4G, the current standard of cellular technology, is nearly five hundred times faster compared to 3G due to which applications such as high definition TV on mobile and video conferencing could be possible. However, due to an increasing number of users sharing the available capacity, actual speed experiences are much lower. It is applicable in both situations—when the device is stationary and non-stationary. As this network of users grows further and the Internet of Things (IoT) applications increase, the connected devices will increase to such an extent that 4G would not be able to support them.

5G New Radio (NR), the generation succeeding 4G, comes with a wider bandwidth to allow these devices to connect to the network. Additionally, multiple data streams can be transmitted without much interference. Speed is ten to a hundred times faster compared to the current standard. Their ultra-low latency means that there is a reduction in time taken for data to travel from sender to receiver.

These features make 5G suitable for mission-critical applications that require high reliability. In healthcare sector, 76 billion dollars revenue opportunity is expected in 2026 for operators addressing transformation with 5G, according to Ericsson’s report titled The 5G Business Potential.

Whenever there is a need for medical attention, patients need to visit a doctor which can be troublesome. If the doctor is not in the vicinity, like in rural areas, it can consume a lot of time and be life-threatening. Even when the patients reach, they have to wait for treatment as an analysis of their health status takes time. 5G enables fast download and upload speeds for quick and reliable transmission of massive files consisting of medical imagery generated by MRIs and other bandwidth-intensive imaging equipment to remote specialists. This also allows more patients to be treated in the same period. Veterans Affairs hospital in California is among the first 5G-enabled health facilities. While the work is not complete, some of the portions have become operational.

5G networks can help providers in giving improved care to patients outside hospitals and clinics. Real-time data is necessary to make quick decisions which require high speed and low latency. Telemedicine appointments through high-quality real-time video allow healthcare professionals to collaborate with patients as well as each other with ease. In partnership with Barcelona’s San Raffaele hospital, Vodafone has developed 5G ambulances for paramedics so that they can stream real-time HD video support from remote specialists while transporting patients. Preventive routine and post-operative care can be done by remotely monitoring patients through IoT devices like wearables and gathering necessary data related to medications and vital signs.

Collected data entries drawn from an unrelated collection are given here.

(** X14: when the loop a function was bridged for is closed, a call
    whose target returns [r] stores [r] on the signal and then raises the
    [RuntimeError] of [call_soon_threadsafe]: the flag is not touched and
    nothing is queued. *)
Theorem sync_synced_closed_loop (loop : Loop) (done : nat) (f : pyfunc)
    (args : list value) (t : nat) (w : World St) (r : value) :
  await_call f args ∅ = Return r →
  is_closed loop w = true →
  (sync_synced P loop done f args t w).1
  = Raise (Exn RuntimeError "Event loop is closed")
  ∧ event_obj done (sync_synced P loop done f args t w).2
    = MkEvent (ev_flag (event_obj done w))
        (<["result" := r]> (ev_dict (event_obj done w)))
  ∧ w_ready (sync_synced P loop done f args t w).2 = w_ready w.
Proof.
  intros Hr Hcl. unfold sync_synced.
  erewrite bind_raise.
  2:{ rewrite (sync_wrapped_returns loop done f args t w r Hr).
      erewrite bind_raise; [reflexivity|].
      unfold loop_call_soon_threadsafe. autorewrite with frame.
      rewrite Hcl. reflexivity. }
  cbn [fst snd]. split; [done|]. split; [|done].
  by autorewrite with frame.
Qed.

(** X15: a call of a bridged function that returns leaves the flag of
    its signal up; and with the flag up, a call gives what awaiting the
    target gives without waiting, in any thread: its effects are the write of
    the result and the scheduling of [done.set], which has not run when the
    call returns. *)
Theorem sync_waits_for_first_call_only (loop : Loop) (done : nat)
    (f : pyfunc) (args : list value) (t : nat) (w : World St) :
  (∀ r,
     (sync_synced P loop done f args t w).1 = Return r →
     ev_flag (event_obj done (sync_synced P loop done f args t w).2) = true)
  ∧ (ev_flag (event_obj done w) = true →
     is_closed loop w = false →
     (sync_synced P loop done f args t w).1 = await_call f args ∅
     ∧ ∀ r,
         await_call f args ∅ = Return r →
         since w (sync_synced P loop done f args t w).2
         = [EvSetAttr done "result" r; EvCallSoon loop (CbEventSet done)]).
Proof.
  split.
  - intros r. unfold sync_synced, mbind, M_bind, bind.
    destruct (sync_wrapped loop done f args t w) as [[v|e| |] W1];
      try discriminate.
    unfold asyncio_Event_wait.
    destruct (ev_flag (event_obj done W1)) eqn:Hflag.
    + unfold getattr. by destruct (ev_dict (event_obj done W1) !! "result").
    + destruct (w_running W1 !! t) as [l|]; [|discriminate].
      destruct (ev_flag (event_obj done (loop_run_once P l t W1).2))
        eqn:Hflag'; [|discriminate].
      unfold getattr.
      by destruct (ev_dict (event_obj done (loop_run_once P l t W1).2)
                     !! "result").
  - intros Hflag Hcl.
    pose proof (call_await f args ∅ t w) as Hca.
    destruct (await_call f args ∅) as [r|e| |] eqn:Hr.
    2:{ split; [|discriminate]. unfold sync_synced, sync_wrapped.
        erewrite bind_raise; [done|]. erewrite bind_raise; [done|exact Hca]. }
    2:{ split; [|discriminate]. unfold sync_synced, sync_wrapped.
        erewrite bind_blocked; [done|].
        erewrite bind_blocked; [done|exact Hca]. }
    2:{ split; [|discriminate]. unfold sync_synced, sync_wrapped.
        erewrite bind_out_of_fuel; [done|].
        erewrite bind_out_of_fuel; [done|exact Hca]. }
    unfold sync_synced.
    erewrite bind_return.
    2:{ rewrite (sync_wrapped_returns loop done f args t w r Hr).
        erewrite bind_return;
          [|unfold loop_call_soon_threadsafe; autorewrite with frame;
            rewrite Hcl; reflexivity].
        reflexivity. }
    lazy beta.
    erewrite bind_return.
    2:{ unfold asyncio_Event_wait. autorewrite with frame.
        cbn [ev_flag]. rewrite Hflag. reflexivity. }
    lazy beta.
    erewrite getattr_lookup.
    2:{ autorewrite with frame. cbn [ev_dict]. apply lookup_insert_eq. }
    split; [done|]. intros ? [= <-]. cbn [snd].
    by apply (since_app w _ [_; _]).
Qed.


(** *** [with_loop]: the background thread *)

Lemma _run_effects (fin : nat) (c : coroutine) (th : nat) (w : World St)
    (loop : Loop) (w1 : World St) :
  ensure_event_loop P th w = (Return loop, w1) →
  asyncio_get_event_loop P th w1 = (Return loop, w1) →
  w_running w !! th = None →
  is_running loop w = false →
  is_closed loop w = false →
  w_trace (_run P fin c th w).2
  = (rev (run_effects fin loop c) ++ w_trace w)%list
  ∧ is_closed loop (_run P fin c th w).2
    = match c with Return _ | Raise _ => true | _ => false end.
Proof.
  intros He Hg Hr Hrun Hcl.
  destruct (ensure_event_loop_local P th w) as [s Hs]. rewrite He in Hs.
  cbn in Hs. subst w1.
  unfold _run, mbind, M_bind, bind. rewrite He.
  unfold try_except_else_finally, asyncio_ensure_future, mbind, M_bind, bind.
  rewrite Hg. cbn [mret M_ret ret].
  unfold loop_run_until_complete. autorewrite with frame.
  rewrite Hcl, Hrun, Hr. cbn [bool_decide decide_rel].
  rewrite bool_decide_eq_false_2 by (by intros [? ?]).
  rewrite bool_decide_eq_true_2 by done.
  destruct c as [v|e| |]; cbn [run_finally setattr fst snd];
    [|destruct (isinstance e Exception) eqn:HE;
      cbn [run_finally setattr fst snd]|..];
    unfold loop_close, _L_debug, emit, Event_set, run_effects;
    autorewrite with frame; rewrite ?Hrun, ?Hcl, ?HE;
    cbn [fst snd]; autorewrite with frame; rewrite ?Hcl; try done.
  all: split; [reflexivity|];
    unfold is_closed; apply bool_decide_eq_true_2; cbn; set_solver.
Qed.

The use of futuristic and emerging technologies for better treatment is also possible with 5G. AT&T is working with VITAS Healthcare to study the effects of augmented reality (AR) and virtual reality (VR) for hospice patients. Artificial intelligence (AI) requires rapid learning in real-time from large amounts of datasets. 5G makes it possible to utilise AI tools anytime and anywhere. Even a successful remote robotic surgery procedure was attainable with a 5G network in China last year. The surgeon placed a brain stimulation device in a patient with Parkinson’s disease while being nearly 3,000 kilometres away.

5G services have not been rolled out in India yet. Sandeep Aggarwal, chairman, PhD Chamber of Commerce and Industry, says, “While auctions should be held at the earliest, a lot of things need to be kept in mind. We need to look at whether 4G itself has been used to full capacity, and need to keep in mind that 5G standards have not been set.”